(Extracted entries Opens)
(** The two coupon engines agree: for a coupon of the table with amounts
    that are not negative and a limit per customer, evaluatePromotion accepts
    it for a customer exactly when validateCoupon does (no city given) and the
    scope it alone checks (vendor, branch, length, stacking) allows it, and
    then both give the same discount to the last digit. *)
Theorem coupon_engines_agree now code ctx cust s id c
    (Hfind : findCoupon (uppercase (trim code)) (ps_coupons s) = Some (id, c))
    (Hc : sound_coupon c) (Hs : 0 <= pn_subtotal ctx)
    (Hcust : truthy (pn_customerId ctx) = Some cust) :
  exists p, fst (evaluatePromotion now code ctx s) = Ok p /\
    match fst (validateCoupon now cust (asCouponDto code ctx) s) with
    | Ok r => po_isValid p = promotionScoped ctx c /\
              (po_isValid p = true -> po_effectiveDiscountAmount p = co_discountAmount r)
    | Throw _ => po_isValid p = false
    end.
Proof.
  unfold evaluatePromotion, validateCoupon. rewrite !get_bind. cbv zeta. cbn [cd_code asCouponDto]. rewrite Hfind.
  rewrite !from_option_bind. cbn [fst snd]. rewrite !require_bind.
  unfold promotionApplies. rewrite Hcust, (open_to cust id c s Hc).
  assert (match cpn_carCategory c with Some k => bool_decide (k = pn_vehicleClass ctx) | None => true end =
          negb (differs (cpn_carCategory c) (Some (pn_vehicleClass ctx)))) as ->
    by (unfold differs; destruct (cpn_carCategory c); [by rewrite negb_involutive|done]).
  assert (cityDiffers (cpn_city c) None = false) as Hcity by (unfold cityDiffers; by destruct (truthy (cpn_city c))).
  cbv [asCouponDto cd_city cd_car cd_tripType cd_carCategory cd_subtotal truthy fmap option_fmap option_map].
  rewrite Hcity. cbn [negb].
  destruct (cpn_isActive c); [|by eexists].
  destruct (match cpn_startDate c with Some t => negb (now <? t)%Z | None => true end); [|by eexists].
  destruct (match cpn_expiresAt c with Some t => negb (t <? now)%Z | None => true end); [|by eexists].
  repeat match goal with |- context [if ?b then _ else (Throw _, s)] => destruct b eqn:?; cbn [negb andb] end;
    rewrite ?andb_false_r, ?andb_true_r; try (by eexists).
  destruct (promotionScoped ctx c); (eexists; split; [reflexivity|]); (split; [done|]); [|done].
  intros _. by apply effective_is_raw.
Qed.
End engines.

(** ** Concrete prices *)
(** Twenty days from a Saturday morning, India Standard Time. *)
Lemma calendar_loop_terminates_witness :
  calendarLoop 19800000 25 1772848800000 (1772848800000 + 20 * DAY_MS) 0 0 = Some (6, 0)%Z /\
  exists w p, calculateCalendarFactors 19800000 1772848800000 (1772848800000 + 20 * DAY_MS) = Some (w, p).
Proof.
  split; [vm_compute; reflexivity|].
  destruct (calendar_loop_terminates 19800000 1772848800000 (1772848800000 + 20 * DAY_MS) 25) as (w & p & H & _).
  - vm_compute. lia.
  - exists w, p. exact H.
Defined.

Definition promotion_context : PromotionContext :=
  {| pn_customerId := Some "c2"; pn_vendorId := "v1"; pn_branchId := None; pn_vehicleClass := CAT_SEDAN;
     pn_tripType := Some TRIP_SELF_DRIVE; pn_subtotal := 3705; pn_durationDays := 3; pn_existingDiscountsCount := 0 |}.
Definition promotion_run : result PromotionResult * PayStore RedisMem :=
  evaluatePromotion HOUR " Save" promotion_context (snd created_run).

Lemma coupon_engines_agree_witness :
  exists p, fst promotion_run = Ok p /\ po_isValid p = true /\ po_effectiveDiscountAmount p = rupees 46313.
Proof.
  destruct (findCoupon (uppercase (trim " Save")) (ps_coupons (snd created_run))) as [[id c]|] eqn:E;
    [|vm_compute in E; discriminate E].
  destruct (coupon_engines_agree HOUR " Save" promotion_context "c2" (snd created_run) id c) as (p & Hp & Hv).
  - exact E.
  - vm_compute in E. injection E as <- <-. split.
    + vm_compute. discriminate.
    + intros cap [= <-]. vm_compute. discriminate.
    + exists 1%Z. by split.
  - vm_compute. discriminate.
  - reflexivity.
  - exists p. split; [exact Hp|].
    destruct (fst (validateCoupon HOUR "c2" (asCouponDto " Save" promotion_context) (snd created_run))) as [r|] eqn:Er;
      [|vm_compute in Er; discriminate Er].
    destruct Hv as [H1 H2]. vm_compute in E. injection E as <- <-. split; [exact H1|].
    rewrite (H2 H1). vm_compute in Er. injection Er as <-. vm_compute. reflexivity.
Defined.

(** A rule created with nothing but a daily rate for its class holds the
    defaults of the table: multipliers 1, discounts and fees 0. *)
Definition bare_rule (id : string) (scope : PricingRuleScope) (daily : option Q) : RentalPricingRule :=
  {| rr_id := id; rr_scope := scope; rr_priority := 0; rr_vendorId := Some "v1"; rr_branchId := None;
     rr_vehicleClass := Some CAT_SEDAN; rr_carId := None; rr_isActive := true; rr_effectiveFrom := None;
     rr_effectiveTo := None; rr_dailyRate := daily; rr_hourlyRateMultiplier := None;
     rr_weekendMultiplier := Some 1; rr_peakSeasonMultiplier := Some 1; rr_holidayMultiplier := Some 1;
     rr_weeklyDiscountPct := Some 0; rr_monthlyDiscountPct := Some 0; rr_extraKmRate := None;
     rr_lateReturnHourlyFee := None; rr_securityDepositAmount := None; rr_convenienceFee := Some 0;
     rr_oneWayBaseFee := Some 0 |}.
Definition vendor_rule : RentalPricingRule :=
  {| rr_id := "r1"; rr_scope := SCOPE_VENDOR; rr_priority := 10; rr_vendorId := Some "v1"; rr_branchId := None;
     rr_vehicleClass := None; rr_carId := None; rr_isActive := true; rr_effectiveFrom := None;
     rr_effectiveTo := None; rr_dailyRate := None; rr_hourlyRateMultiplier := None;
     rr_weekendMultiplier := Some (5 # 4); rr_peakSeasonMultiplier := Some 1; rr_holidayMultiplier := Some 1;
     rr_weeklyDiscountPct := Some 15; rr_monthlyDiscountPct := Some 0; rr_extraKmRate := None;
     rr_lateReturnHourlyFee := None; rr_securityDepositAmount := None; rr_convenienceFee := Some 99;
     rr_oneWayBaseFee := Some 0 |}.
(** With the bare class rule the vendor's weekend rate, weekly discount and
    fee are gone. *)
Lemma bare_rule_resets :
  let alone := resolveRates CAT_SEDAN None [vendor_rule] in
  let both := resolveRates CAT_SEDAN None [vendor_rule; bare_rule "r2" SCOPE_VEHICLE_CLASS (Some 2500)] in
  (rt_weekendMultiplier alone, rt_weeklyDiscountPct alone, rt_convenienceFee alone) = (5 # 4, 15 # 1, 99 # 1) /\
  (rt_weekendMultiplier both, rt_weeklyDiscountPct both, rt_convenienceFee both) = (1 # 1, 0 # 1, 0 # 1).
Proof. split; vm_compute; reflexivity. Qed.
(** A coupon of vendor "v9" is refused by this engine and accepted by the
    other one, which createBooking uses. *)
Definition foreign_coupon : Coupon :=
  {| cpn_code := "V9"; cpn_discountType := DT_FIXED; cpn_discountValue := 200; cpn_maxDiscountAmount := None;
     cpn_minBookingAmount := None; cpn_startDate := None; cpn_expiresAt := None; cpn_isActive := true;
     cpn_globalUsageLimit := None; cpn_perCustomerLimit := Some 1%Z; cpn_firstBookingOnly := false;
     cpn_city := None; cpn_tripType := None; cpn_carCategory := None; cpn_usageCount := 0%Z;
     cpn_vendorId := Some "v9"; cpn_branchId := None; cpn_minRentalDays := Some 5%Z; cpn_stackable := false |}.
Lemma vendor_coupon_accepted_elsewhere :
  let s := set_coupon "k9" foreign_coupon (snd created_run) in
  po_isValid <$> match fst (evaluatePromotion HOUR "v9" promotion_context s) with Ok p => Some p | Throw _ => None end
    = Some false /\
  co_discountAmount <$> match fst (validateCoupon HOUR "c2" (asCouponDto "v9" promotion_context) s) with
                        | Ok r => Some r | Throw _ => None end = Some (200 # 1).
Proof. split; vm_compute; reflexivity. Qed.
(Extracted entries Closes)
How to complete this task:
Every line of the material above that includes the string "findCoupon" is required.

Response for this exercise:
    (Hfind : findCoupon (uppercase (trim code)) (ps_coupons s) = Some (id, c))
  destruct (findCoupon (uppercase (trim " Save")) (ps_coupons (snd created_run))) as [[id c]|] eqn:E;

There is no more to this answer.